**MATERIAL SUPPLIED:**
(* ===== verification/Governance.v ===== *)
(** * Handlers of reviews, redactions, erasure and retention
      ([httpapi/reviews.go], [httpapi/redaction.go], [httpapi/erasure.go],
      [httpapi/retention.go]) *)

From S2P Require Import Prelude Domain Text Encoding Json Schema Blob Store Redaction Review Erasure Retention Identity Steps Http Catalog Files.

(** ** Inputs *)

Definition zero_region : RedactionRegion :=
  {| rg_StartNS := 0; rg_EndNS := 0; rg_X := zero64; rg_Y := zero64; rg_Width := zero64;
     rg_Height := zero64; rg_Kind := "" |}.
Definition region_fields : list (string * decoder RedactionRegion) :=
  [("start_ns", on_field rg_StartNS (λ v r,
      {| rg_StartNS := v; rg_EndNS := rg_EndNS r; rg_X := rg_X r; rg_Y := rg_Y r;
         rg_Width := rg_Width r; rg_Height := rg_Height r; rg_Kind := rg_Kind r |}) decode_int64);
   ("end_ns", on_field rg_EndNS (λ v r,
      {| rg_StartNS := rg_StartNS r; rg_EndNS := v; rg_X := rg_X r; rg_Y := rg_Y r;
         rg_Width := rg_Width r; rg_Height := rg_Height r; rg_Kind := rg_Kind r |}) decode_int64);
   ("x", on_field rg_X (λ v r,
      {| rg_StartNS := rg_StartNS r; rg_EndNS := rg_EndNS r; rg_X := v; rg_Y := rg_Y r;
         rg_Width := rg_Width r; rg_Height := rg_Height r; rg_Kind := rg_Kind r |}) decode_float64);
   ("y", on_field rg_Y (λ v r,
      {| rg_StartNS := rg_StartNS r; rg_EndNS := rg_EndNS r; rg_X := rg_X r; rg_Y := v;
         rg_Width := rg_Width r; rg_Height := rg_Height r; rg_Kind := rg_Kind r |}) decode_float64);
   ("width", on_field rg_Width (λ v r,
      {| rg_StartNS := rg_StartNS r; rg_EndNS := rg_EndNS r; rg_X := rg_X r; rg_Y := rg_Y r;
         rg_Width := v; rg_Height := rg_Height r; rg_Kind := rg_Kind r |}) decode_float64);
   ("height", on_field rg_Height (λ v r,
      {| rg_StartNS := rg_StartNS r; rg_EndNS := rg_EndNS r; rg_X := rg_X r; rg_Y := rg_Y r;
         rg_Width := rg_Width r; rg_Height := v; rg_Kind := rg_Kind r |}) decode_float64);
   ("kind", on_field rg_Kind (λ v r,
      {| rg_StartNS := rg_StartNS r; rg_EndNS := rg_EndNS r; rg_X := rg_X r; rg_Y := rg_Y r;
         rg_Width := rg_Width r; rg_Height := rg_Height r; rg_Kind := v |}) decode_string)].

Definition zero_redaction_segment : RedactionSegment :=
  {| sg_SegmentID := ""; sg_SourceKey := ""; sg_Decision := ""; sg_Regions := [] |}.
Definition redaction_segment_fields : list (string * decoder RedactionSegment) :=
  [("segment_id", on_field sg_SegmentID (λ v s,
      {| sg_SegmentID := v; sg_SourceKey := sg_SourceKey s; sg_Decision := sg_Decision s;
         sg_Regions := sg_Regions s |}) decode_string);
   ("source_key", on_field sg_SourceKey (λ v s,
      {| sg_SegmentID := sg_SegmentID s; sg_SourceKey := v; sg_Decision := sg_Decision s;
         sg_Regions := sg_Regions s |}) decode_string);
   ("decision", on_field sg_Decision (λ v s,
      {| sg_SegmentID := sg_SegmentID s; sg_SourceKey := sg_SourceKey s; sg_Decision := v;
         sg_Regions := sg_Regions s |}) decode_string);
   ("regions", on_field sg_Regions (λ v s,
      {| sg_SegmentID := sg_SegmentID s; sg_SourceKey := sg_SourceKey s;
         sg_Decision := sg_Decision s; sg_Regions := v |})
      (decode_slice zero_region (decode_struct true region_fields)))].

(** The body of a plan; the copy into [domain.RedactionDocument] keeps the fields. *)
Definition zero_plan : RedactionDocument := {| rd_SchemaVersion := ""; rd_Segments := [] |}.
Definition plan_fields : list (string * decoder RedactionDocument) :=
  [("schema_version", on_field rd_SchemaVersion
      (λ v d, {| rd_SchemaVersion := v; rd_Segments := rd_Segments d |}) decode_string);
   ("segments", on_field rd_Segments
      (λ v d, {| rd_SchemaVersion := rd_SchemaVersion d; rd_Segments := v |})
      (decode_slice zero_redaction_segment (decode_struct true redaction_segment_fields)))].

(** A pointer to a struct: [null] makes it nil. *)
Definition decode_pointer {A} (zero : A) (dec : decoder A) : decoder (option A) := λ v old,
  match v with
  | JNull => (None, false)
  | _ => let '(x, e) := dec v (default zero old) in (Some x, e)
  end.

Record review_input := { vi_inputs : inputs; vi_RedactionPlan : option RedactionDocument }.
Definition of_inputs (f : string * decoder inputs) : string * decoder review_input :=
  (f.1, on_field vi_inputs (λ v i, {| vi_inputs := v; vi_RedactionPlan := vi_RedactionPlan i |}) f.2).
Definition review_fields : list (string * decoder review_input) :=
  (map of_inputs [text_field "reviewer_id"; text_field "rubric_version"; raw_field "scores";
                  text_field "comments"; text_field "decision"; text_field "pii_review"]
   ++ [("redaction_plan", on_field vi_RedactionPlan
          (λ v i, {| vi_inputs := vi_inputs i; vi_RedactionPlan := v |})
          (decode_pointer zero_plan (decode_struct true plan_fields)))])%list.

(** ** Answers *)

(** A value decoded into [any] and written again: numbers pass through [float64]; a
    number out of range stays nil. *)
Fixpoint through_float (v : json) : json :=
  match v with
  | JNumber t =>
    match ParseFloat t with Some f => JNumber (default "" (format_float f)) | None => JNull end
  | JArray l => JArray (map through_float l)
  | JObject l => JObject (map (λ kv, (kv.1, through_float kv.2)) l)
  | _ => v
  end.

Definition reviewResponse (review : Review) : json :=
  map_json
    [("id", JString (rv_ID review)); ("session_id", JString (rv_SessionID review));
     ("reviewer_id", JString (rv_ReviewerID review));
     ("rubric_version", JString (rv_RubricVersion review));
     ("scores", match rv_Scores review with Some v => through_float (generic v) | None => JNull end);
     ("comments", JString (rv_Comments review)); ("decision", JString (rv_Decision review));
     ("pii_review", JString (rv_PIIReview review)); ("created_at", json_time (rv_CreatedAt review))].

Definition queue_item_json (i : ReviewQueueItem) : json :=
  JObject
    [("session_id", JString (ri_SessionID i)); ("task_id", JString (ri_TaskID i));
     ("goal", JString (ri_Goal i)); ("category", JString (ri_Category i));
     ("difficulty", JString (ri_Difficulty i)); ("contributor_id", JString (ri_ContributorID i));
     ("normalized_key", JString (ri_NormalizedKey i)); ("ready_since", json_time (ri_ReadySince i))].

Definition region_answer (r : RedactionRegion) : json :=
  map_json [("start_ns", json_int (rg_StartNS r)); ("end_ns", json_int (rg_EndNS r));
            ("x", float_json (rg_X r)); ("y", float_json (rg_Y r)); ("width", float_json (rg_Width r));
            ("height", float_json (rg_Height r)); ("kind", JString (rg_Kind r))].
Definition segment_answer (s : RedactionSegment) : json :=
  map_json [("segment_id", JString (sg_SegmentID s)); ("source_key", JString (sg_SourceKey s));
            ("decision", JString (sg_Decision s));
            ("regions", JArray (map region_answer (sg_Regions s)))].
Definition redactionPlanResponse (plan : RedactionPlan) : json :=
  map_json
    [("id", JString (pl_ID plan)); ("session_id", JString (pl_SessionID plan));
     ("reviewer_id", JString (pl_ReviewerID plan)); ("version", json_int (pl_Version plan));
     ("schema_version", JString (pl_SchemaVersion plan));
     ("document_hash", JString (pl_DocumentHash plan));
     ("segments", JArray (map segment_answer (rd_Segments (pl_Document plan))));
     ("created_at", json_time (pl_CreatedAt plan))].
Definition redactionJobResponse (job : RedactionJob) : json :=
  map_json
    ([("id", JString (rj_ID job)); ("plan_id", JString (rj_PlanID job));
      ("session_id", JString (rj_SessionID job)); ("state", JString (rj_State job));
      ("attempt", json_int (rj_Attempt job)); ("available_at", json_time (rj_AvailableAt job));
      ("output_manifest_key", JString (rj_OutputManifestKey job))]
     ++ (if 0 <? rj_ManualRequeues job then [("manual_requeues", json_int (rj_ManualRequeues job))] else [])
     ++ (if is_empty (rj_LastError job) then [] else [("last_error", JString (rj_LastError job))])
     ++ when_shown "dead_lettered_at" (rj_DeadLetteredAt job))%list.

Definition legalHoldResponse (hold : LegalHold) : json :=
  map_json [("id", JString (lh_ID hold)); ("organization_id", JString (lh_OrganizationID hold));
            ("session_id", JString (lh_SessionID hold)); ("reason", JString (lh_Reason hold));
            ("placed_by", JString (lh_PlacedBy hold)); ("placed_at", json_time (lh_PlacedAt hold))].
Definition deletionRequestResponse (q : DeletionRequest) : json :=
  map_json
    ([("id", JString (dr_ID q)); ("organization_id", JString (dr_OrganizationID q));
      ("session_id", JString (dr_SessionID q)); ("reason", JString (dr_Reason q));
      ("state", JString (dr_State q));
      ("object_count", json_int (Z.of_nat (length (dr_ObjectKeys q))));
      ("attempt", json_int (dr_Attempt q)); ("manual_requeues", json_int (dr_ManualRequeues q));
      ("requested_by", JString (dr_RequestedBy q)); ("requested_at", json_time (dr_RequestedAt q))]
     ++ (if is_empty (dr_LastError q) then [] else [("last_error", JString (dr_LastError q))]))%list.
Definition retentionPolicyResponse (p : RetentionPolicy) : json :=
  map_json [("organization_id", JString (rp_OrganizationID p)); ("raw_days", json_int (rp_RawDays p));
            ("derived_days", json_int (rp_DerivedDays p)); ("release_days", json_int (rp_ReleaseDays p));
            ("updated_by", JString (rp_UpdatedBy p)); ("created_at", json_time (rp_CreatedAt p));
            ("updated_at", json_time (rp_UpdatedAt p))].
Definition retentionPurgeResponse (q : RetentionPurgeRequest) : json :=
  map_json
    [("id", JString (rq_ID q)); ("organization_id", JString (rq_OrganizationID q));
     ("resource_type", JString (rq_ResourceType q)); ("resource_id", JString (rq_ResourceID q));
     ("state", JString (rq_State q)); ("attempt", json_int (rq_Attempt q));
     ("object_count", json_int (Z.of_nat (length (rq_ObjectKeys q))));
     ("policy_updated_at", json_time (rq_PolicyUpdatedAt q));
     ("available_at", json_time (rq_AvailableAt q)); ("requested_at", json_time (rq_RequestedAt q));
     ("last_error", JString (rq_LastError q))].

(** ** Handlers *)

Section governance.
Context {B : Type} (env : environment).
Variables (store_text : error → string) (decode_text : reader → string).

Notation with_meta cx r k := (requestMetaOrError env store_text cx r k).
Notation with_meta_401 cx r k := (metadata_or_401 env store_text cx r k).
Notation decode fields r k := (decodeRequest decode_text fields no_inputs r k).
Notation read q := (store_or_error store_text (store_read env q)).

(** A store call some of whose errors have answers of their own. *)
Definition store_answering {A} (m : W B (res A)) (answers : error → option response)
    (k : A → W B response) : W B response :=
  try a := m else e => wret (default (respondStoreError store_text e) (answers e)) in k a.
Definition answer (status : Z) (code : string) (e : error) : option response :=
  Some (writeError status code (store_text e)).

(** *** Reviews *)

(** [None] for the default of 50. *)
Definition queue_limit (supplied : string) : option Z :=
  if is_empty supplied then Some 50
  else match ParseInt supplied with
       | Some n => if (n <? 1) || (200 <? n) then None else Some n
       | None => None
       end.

...

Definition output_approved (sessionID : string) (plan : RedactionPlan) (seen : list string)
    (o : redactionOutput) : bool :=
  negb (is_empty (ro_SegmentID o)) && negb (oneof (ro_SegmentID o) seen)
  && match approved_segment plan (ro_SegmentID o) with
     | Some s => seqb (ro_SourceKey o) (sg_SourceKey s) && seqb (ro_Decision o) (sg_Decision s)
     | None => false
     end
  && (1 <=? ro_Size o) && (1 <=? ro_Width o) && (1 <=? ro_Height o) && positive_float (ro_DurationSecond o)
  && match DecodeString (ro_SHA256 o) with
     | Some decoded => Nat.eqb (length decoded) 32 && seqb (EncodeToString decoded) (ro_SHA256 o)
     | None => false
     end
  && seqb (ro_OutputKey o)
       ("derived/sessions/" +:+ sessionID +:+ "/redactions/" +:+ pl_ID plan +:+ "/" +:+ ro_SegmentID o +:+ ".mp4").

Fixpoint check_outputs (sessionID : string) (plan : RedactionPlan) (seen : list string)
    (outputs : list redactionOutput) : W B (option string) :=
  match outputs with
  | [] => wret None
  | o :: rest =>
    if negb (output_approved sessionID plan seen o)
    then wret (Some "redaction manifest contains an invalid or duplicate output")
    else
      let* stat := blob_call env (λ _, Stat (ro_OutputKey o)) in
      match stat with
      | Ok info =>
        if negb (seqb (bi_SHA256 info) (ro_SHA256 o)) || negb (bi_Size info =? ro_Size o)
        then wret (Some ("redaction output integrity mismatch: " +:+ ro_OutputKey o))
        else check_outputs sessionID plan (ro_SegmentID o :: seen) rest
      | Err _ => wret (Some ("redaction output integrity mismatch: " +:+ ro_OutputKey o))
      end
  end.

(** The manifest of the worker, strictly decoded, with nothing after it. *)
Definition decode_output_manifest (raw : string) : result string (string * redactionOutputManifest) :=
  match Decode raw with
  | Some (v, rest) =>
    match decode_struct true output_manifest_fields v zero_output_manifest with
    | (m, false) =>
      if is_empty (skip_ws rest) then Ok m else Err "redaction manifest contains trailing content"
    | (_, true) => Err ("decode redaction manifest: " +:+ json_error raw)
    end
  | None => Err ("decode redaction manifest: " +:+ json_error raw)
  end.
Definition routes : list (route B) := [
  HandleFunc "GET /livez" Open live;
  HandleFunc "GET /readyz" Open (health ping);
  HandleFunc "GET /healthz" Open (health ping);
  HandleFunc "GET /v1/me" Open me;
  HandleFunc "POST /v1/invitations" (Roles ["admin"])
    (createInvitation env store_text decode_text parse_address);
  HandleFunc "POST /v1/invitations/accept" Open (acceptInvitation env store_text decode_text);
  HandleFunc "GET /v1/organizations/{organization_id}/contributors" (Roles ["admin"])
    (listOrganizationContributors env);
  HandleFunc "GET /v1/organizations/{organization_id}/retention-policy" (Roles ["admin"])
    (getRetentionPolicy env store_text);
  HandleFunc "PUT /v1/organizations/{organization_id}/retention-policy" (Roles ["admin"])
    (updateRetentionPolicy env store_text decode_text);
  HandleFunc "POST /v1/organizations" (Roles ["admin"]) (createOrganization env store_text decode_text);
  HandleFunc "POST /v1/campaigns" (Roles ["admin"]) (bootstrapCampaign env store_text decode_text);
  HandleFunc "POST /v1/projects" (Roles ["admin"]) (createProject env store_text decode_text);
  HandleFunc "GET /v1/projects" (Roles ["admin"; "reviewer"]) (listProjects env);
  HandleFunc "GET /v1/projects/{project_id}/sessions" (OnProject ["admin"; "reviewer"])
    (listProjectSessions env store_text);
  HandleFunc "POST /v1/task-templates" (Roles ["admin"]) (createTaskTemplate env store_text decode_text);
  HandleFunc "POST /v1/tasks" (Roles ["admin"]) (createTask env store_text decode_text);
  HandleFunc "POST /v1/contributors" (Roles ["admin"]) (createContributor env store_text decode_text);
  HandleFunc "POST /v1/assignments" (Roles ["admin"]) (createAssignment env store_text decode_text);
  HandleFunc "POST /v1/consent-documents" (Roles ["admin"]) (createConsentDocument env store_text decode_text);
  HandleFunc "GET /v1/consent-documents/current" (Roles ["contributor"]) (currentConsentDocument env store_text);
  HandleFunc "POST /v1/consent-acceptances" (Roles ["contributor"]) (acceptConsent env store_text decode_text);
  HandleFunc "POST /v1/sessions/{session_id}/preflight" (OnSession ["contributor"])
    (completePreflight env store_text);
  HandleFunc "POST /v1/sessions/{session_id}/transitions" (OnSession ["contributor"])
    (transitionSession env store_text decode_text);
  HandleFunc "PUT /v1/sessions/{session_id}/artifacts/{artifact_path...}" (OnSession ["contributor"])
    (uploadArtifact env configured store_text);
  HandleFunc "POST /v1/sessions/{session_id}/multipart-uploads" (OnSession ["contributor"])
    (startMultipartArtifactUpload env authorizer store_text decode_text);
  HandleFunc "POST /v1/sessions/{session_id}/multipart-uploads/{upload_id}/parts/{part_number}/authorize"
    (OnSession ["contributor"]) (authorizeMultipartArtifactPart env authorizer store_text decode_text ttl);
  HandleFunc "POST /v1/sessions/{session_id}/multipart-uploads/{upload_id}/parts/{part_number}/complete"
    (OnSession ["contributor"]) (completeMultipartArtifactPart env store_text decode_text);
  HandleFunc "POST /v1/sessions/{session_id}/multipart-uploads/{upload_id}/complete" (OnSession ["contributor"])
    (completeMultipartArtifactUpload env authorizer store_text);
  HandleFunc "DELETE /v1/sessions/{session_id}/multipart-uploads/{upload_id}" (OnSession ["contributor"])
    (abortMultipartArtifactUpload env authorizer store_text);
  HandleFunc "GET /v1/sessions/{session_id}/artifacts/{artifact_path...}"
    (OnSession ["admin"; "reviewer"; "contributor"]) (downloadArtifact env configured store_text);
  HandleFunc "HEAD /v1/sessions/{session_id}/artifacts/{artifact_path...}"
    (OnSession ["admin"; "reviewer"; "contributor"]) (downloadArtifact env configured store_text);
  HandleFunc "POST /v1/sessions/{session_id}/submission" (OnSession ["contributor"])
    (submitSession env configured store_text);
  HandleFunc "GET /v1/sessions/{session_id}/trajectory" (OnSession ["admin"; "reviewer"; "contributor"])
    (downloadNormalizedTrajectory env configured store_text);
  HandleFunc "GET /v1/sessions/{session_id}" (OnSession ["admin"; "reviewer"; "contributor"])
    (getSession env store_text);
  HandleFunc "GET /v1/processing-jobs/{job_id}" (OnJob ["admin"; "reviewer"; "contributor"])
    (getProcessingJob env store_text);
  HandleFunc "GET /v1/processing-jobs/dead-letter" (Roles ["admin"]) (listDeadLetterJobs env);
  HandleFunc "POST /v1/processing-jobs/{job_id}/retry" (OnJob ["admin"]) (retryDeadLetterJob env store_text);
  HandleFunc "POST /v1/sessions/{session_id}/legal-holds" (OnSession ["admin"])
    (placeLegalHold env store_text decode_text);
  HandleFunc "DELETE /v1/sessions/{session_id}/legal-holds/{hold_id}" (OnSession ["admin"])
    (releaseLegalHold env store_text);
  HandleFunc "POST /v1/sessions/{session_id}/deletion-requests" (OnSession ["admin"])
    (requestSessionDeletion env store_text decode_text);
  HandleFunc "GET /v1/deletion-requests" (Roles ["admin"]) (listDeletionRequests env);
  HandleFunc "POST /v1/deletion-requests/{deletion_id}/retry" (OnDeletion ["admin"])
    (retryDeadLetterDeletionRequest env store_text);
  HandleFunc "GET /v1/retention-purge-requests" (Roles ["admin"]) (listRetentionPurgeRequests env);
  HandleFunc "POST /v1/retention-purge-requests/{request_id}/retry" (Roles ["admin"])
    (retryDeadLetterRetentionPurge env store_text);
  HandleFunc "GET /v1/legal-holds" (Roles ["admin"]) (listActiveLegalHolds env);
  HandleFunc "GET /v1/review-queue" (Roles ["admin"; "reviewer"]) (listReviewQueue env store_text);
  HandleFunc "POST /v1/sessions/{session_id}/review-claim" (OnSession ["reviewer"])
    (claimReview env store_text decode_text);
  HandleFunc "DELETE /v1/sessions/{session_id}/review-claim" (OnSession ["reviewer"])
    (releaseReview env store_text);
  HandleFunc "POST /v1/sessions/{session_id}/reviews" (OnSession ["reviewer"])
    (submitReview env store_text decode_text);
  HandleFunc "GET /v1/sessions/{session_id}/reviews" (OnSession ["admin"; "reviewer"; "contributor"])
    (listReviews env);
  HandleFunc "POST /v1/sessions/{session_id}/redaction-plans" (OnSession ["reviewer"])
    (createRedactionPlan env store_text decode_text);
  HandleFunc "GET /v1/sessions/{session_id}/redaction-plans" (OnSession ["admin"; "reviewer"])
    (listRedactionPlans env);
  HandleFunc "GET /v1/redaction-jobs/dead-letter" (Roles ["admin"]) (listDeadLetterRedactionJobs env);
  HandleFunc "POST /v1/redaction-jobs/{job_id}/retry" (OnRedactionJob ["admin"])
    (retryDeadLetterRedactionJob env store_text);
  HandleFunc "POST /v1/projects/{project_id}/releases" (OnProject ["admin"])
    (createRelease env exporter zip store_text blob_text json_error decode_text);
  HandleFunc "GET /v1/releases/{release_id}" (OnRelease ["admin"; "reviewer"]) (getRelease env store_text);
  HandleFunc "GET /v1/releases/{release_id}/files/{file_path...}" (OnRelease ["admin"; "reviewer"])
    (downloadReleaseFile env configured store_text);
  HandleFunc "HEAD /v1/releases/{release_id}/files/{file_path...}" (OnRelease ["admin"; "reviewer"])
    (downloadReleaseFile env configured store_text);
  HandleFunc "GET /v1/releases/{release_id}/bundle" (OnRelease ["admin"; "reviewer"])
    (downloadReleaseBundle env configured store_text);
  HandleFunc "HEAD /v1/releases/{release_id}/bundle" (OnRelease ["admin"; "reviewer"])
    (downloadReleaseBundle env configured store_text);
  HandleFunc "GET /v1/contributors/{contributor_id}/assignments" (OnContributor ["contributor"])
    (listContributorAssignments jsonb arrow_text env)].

---

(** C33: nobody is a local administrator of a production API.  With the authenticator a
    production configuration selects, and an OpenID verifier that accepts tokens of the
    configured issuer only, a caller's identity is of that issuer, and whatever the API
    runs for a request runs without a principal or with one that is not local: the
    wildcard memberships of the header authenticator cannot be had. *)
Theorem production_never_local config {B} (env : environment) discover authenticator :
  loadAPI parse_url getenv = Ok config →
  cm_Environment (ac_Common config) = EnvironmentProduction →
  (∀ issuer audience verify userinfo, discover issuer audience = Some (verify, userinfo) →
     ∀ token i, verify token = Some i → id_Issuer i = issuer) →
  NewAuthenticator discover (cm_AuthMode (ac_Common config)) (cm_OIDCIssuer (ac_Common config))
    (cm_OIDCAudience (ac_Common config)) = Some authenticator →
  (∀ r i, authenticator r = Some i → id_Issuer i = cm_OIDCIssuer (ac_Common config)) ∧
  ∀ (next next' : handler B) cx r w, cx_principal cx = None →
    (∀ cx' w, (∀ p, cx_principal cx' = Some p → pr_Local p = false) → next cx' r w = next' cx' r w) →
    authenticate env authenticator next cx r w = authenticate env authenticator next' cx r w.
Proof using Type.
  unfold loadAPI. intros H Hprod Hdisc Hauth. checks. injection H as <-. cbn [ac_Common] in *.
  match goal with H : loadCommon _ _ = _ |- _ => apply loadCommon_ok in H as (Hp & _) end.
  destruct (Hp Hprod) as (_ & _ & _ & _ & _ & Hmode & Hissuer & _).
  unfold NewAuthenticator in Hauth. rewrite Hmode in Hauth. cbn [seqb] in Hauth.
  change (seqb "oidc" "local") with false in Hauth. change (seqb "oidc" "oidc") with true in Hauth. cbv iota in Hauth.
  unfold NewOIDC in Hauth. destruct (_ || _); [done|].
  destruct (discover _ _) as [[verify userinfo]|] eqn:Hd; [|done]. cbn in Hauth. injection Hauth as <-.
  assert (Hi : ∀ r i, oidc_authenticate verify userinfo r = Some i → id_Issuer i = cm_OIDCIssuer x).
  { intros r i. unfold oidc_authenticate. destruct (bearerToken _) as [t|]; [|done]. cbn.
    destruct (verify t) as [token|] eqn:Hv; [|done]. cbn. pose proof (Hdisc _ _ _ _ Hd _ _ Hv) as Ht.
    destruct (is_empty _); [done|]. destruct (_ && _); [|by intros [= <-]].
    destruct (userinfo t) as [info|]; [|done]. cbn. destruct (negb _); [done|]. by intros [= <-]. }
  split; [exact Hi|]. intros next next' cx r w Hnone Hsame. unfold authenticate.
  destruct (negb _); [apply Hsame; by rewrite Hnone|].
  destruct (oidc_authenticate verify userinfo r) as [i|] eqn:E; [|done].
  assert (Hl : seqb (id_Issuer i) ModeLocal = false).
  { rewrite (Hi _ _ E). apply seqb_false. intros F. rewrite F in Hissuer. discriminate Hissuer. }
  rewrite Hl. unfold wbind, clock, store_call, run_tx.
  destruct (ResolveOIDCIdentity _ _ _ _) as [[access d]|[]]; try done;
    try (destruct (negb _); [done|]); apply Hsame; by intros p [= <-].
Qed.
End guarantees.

**EXERCISE REQUIREMENTS:** The required answer is a single number: how many lines above hold the string "that".

**SOLUTION TO THE PROBLEM:** 3